• [What you will do]: Scan the records below. Report the number of lines containing the word "true", and nothing more.
▼▼▼
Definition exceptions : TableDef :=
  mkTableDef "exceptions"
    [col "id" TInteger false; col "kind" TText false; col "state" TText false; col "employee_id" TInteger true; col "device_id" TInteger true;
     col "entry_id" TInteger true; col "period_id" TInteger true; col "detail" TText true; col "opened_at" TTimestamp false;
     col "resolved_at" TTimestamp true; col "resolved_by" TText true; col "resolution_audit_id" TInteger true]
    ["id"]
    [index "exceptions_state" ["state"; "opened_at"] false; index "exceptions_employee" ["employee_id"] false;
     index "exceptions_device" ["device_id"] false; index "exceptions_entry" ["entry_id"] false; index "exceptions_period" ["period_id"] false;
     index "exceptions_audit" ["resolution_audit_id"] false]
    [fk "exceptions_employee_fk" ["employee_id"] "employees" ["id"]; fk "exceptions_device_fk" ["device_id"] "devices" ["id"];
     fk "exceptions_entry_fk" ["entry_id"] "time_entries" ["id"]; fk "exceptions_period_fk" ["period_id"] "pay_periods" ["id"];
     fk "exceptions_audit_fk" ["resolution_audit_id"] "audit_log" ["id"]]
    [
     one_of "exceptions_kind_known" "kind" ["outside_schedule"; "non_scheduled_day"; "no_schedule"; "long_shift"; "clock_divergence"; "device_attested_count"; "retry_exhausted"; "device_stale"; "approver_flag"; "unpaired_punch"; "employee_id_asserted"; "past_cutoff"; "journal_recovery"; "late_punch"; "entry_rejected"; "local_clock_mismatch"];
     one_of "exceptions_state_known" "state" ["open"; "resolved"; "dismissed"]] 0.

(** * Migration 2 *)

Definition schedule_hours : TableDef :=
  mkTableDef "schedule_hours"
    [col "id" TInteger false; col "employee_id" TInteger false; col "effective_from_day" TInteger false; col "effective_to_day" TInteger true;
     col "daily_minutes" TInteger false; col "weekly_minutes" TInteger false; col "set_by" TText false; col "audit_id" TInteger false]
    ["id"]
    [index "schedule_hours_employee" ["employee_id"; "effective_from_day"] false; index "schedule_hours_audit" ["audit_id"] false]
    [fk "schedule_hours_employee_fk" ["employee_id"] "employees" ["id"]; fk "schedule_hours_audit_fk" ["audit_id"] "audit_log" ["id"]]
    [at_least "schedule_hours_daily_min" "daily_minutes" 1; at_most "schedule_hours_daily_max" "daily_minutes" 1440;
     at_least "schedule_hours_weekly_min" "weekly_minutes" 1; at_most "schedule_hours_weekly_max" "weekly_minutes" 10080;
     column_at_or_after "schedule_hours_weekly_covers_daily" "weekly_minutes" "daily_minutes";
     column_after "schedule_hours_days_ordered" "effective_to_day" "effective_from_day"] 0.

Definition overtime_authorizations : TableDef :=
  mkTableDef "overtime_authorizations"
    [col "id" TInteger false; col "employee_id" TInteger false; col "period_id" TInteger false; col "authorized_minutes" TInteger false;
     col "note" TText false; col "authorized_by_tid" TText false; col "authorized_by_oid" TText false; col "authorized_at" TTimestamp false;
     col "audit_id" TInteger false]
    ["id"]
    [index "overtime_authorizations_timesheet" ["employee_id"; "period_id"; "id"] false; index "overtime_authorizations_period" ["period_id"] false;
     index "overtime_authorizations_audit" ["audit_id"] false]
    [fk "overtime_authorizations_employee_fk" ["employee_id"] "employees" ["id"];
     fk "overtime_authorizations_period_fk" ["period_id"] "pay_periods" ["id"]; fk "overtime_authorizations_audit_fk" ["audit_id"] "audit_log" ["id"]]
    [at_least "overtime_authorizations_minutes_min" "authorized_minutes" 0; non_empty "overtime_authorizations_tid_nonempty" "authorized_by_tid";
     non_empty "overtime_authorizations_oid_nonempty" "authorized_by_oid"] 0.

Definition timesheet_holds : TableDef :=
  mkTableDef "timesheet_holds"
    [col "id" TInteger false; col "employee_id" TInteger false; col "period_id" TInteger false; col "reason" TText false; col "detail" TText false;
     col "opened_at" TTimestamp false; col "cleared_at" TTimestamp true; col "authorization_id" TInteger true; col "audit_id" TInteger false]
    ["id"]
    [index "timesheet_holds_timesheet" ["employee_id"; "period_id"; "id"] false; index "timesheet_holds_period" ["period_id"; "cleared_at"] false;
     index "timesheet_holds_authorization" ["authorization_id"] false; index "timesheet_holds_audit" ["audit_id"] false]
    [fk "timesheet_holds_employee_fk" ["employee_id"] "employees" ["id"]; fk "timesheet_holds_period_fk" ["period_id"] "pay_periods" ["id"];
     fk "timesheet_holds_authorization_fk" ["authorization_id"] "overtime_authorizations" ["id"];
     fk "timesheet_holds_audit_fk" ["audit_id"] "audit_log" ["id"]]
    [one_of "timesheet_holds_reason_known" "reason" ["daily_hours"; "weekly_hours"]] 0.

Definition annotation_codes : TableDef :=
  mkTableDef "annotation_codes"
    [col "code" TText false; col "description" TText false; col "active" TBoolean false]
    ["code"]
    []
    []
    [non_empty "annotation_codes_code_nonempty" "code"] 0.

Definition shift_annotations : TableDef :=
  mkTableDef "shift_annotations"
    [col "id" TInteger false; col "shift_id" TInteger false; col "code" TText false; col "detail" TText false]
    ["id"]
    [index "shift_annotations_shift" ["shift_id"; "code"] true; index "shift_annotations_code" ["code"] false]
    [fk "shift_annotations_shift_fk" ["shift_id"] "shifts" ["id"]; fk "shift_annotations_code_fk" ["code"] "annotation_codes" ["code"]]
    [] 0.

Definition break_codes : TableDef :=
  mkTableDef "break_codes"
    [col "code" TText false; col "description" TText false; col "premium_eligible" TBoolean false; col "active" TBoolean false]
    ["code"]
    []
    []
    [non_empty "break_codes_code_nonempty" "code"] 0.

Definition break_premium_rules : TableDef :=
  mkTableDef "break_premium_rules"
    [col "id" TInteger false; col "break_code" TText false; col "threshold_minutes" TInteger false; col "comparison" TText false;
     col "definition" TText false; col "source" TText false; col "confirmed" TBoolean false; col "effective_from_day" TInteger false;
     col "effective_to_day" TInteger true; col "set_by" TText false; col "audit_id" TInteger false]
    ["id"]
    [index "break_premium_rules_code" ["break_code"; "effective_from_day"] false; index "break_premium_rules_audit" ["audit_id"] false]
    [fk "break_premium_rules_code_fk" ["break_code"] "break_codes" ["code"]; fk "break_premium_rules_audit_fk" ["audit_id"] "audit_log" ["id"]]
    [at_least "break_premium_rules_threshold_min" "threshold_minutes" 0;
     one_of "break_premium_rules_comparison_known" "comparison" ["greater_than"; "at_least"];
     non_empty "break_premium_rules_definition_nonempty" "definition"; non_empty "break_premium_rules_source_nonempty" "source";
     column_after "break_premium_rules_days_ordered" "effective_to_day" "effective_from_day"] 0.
▲▲▲
• [Answer to this problem]: 7